Feingolds Erinnerungen spannen sich von seiner Kindheit und Jugend bis in die Nachkriegszeit. Dazwischen geschnitten haben die Filmemacher Aufnahmen und Propagandaspots aus Deutschland sowie den USA, eingeblendet werden zudem Hassbriefe, die Marko Feingold auch in den vergangenen 20 Jahren noch erreicht haben. Er hat die KZs Auschwitz, Neuengamme, Dachau und Buchenwald überlebt – als einziger von vier Geschwistern. Er hat, wie er schildert, viele Tote gesehen, Menschen, die an Hunger starben, Leichen, die weggebracht wurden. Die Hoffnung, selbst zu überleben, war zeitweilig nicht mehr vorhanden, die Möglichkeit, dem eigenen Leben selbst ein Ende zu setzen, allerdings auch nicht.

Obwohl er inzwischen verstorben ist, lebt er in diesem Film nun weiter, kann Jugendlichen aus erster Hand berichten, wie es damals war – und dieses Damals ist lange her. Denn Feingold kam 1913 zur Welt und wuchs in Wien auf, wo er bereits im Zug des Ersten Weltkriegs erfuhr, was es bedeutete, Hunger zu leiden. 1938 mischte er sich unter die Jubelnden am Heldenplatz und berichtet, dass damals mehr Menschen als je zuvor zu einem politischen Aufmarsch gekommen waren.

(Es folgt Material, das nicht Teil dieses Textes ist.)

(** The last part of [save_hashed_option]: a new pair at the head of the bucket. *)
Lemma hashed_put `{Allocator} u h h0 st0 st t oc appendp :
  u_container u = ByHash -> 0 <= u_index u < zlen (universes st) -> wf_table t ->
  (ticks h0 <= ticks h)%nat -> bufs h = bufs h0 -> same_but u st0 st ->
  universes st !! Z.to_nat (u_index u) = Some (SlotHash t) ->
  (forall c, space_get u st0 c = slot_get (SlotHash t) c) ->
  slot_get (SlotHash t) (entry_code oc) = None ->
  exists h' st',
    (b ← rd t (compute_option_hash (entry_code oc));
     let '(ok, h1) := tick h in
     if ok
     then t' ← wr t (compute_option_hash (entry_code oc)) (oc :: b);
          st' ← set_slot st (u_index u) (SlotHash t'); Done (h1, st')
     else Done (h1, st)) = Done (h', st') /\
    wf_space u st' /\ same_but u st0 st' /\ bufs h' = bufs h0 /\ (ticks h0 <= ticks h')%nat /\
    ((forall c, space_get u st' c = saved oc appendp (space_get u st0) c) \/
     (out_of_memory h0 h' /\ forall c, space_get u st' c = space_get u st0 c)).
Proof.
  intros Hu Hi Ht Hk Hbufs Hsame Hst Hget Hn.
  destruct (bucket_at t (entry_code oc) Ht) as (b & Hb & Hrd & Hwr). rewrite Hrd, bind_ret. unfold tick.
  destruct (table_put t oc Ht Hn) as (b' & Hb' & Hwf' & Hview'). rewrite Hb in Hb'. injection Hb' as <-.
  destruct (mem_ok (ticks h)) eqn:Hm.
  - rewrite Hwr, bind_ret, set_slot_in, bind_ret by done. do 2 eexists. split; [done|].
    split; [apply with_slot_wf; [done|by rewrite Hu]|].
    split. { destruct Hsame as (?&?&?&Hs). destruct (with_slot_same u st (SlotHash (<[Z.to_nat (compute_option_hash (entry_code oc)) := oc :: b]> t))) as (?&?&?&Hs').
      split_and!; [congruence..|]. intros i Hne. by rewrite Hs', Hs. }
    split; [done|]. split; [simpl; lia|]. left. intros c. rewrite with_slot_get by (unfold zlen in Hi; lia).
    rewrite Hview', <- Hget. apply saved_new. by rewrite Hget.
  - do 2 eexists. split; [done|]. split; [split; [lia|exists (SlotHash t); rewrite Hu; done]|].
    split; [done|]. split; [done|]. split; [simpl; lia|].
    right. split; [exists (ticks h); simpl; split; [lia|done]|].
    intros c. rewrite Hget. unfold space_get. by rewrite Hst.
Qed.
(** ** Saving one option *)
Lemma strip_nulls_safe k : forall h b off len m flags,
  wf_heap h -> in_buf h b off len -> 0 <= m ->
  exists n f, strip_nulls k h b off len m flags = Done (n, f) /\ 0 <= n <= len.
Proof.
  induction k as [|k IH]; intros h b off len m flags Hh Hb Hm; simpl.
  - exists len, flags. split; [done|]. destruct Hb as (? & ? & ?). lia.
  - zcase; [|exists len, flags; destruct Hb as (? & ? & ?); split; [done|lia]].
    destruct (buf_read_in h b (off + len - 1) 1 Hh) as (l & -> & Hl & _).
    { eapply in_buf_sub; [done|lia..]. }
    dred. destruct l as [|[|p|p] [|? ?]]; try (exists len, flags; split; [done|lia]).
    destruct (IH h b off (len - 1) m (Z.lor flags OPTION_HAD_NULLS)) as (n & f & E & Hn); [done| |done|].
    { eapply in_buf_sub; [done|lia..]. }
    exists n, f. split; [done|lia].
Qed.

Lemma tag_fits_done u code : u ∈ U -> exists ok, tag_fits u code = Done ok.
Proof.
  intros Hu. unfold tag_fits. destruct (wu_tag u (wf_in u Hu)) as [-> | [-> | ->]]; simpl; eauto.
Qed.

(** The NUL that [prepare_option_buffer] may write. *)
Definition terminate (h : heap) (b : nat) (i : Z) (terminatep : bool) : outcome heap :=
  if terminatep then buf_write h b i [0] else Done h.

Lemma terminate_safe h b i (t : bool) :
  wf_heap h -> in_buf h b i (if t then 1 else 0) ->
  exists h', terminate h b i t = Done h' /\ wf_heap h' /\ heap_le h h'.
Proof.
  intros Hh Hb. unfold terminate. destruct t.
  - destruct (buf_write_in h b i [0]) as (h' & E & ? & ? & _); eauto.
    constructor; [|constructor]. unfold byte; lia.
  - by exists h.
Qed.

Ich bin so lange nicht fertig, als es Menschen gibt, die das,
was mir passiert ist, leugnen.
So lange muss man diese Geschichte erzählen.
Marko Feingold

Als er nach Auschwitz deportiert wurde und dort eine Wache beim Ankommen meinte, „ihr habt eine Lebensdauer von maximal drei Monaten, dann geht ihr durch den Kamin“, da habe er nicht gewusst, ob der Mann das ernst gemeint oder nur Spaß gemacht habe. „In der Stunde sind wir zu Nummern geworden, die nichts sagen und nichts zu sagen haben.“

Bitteres hatte Feingold aber auch über die unmittelbare Post-NS-Zeit zu berichten. Mit 127 anderen Österreichern brach er von Buchenwald nach Wien auf. „Wir dachten, wir würden feierlich empfangen.“ Die Realität sah anders aus: Man ließ sie nicht nach Wien durch, wollte sie gar nach Buchenwald zurückbringen lassen. Feingold stieg mit einigen anderen in Salzburg aus – und blieb dort. Nach Kriegsende wurde er schließlich zum Fluchthelfer für zehntausende jüdische KZ-Häftlinge, die er illegal von Österreich über die Alpen nach Italien und weiter nach Palästina schleuste.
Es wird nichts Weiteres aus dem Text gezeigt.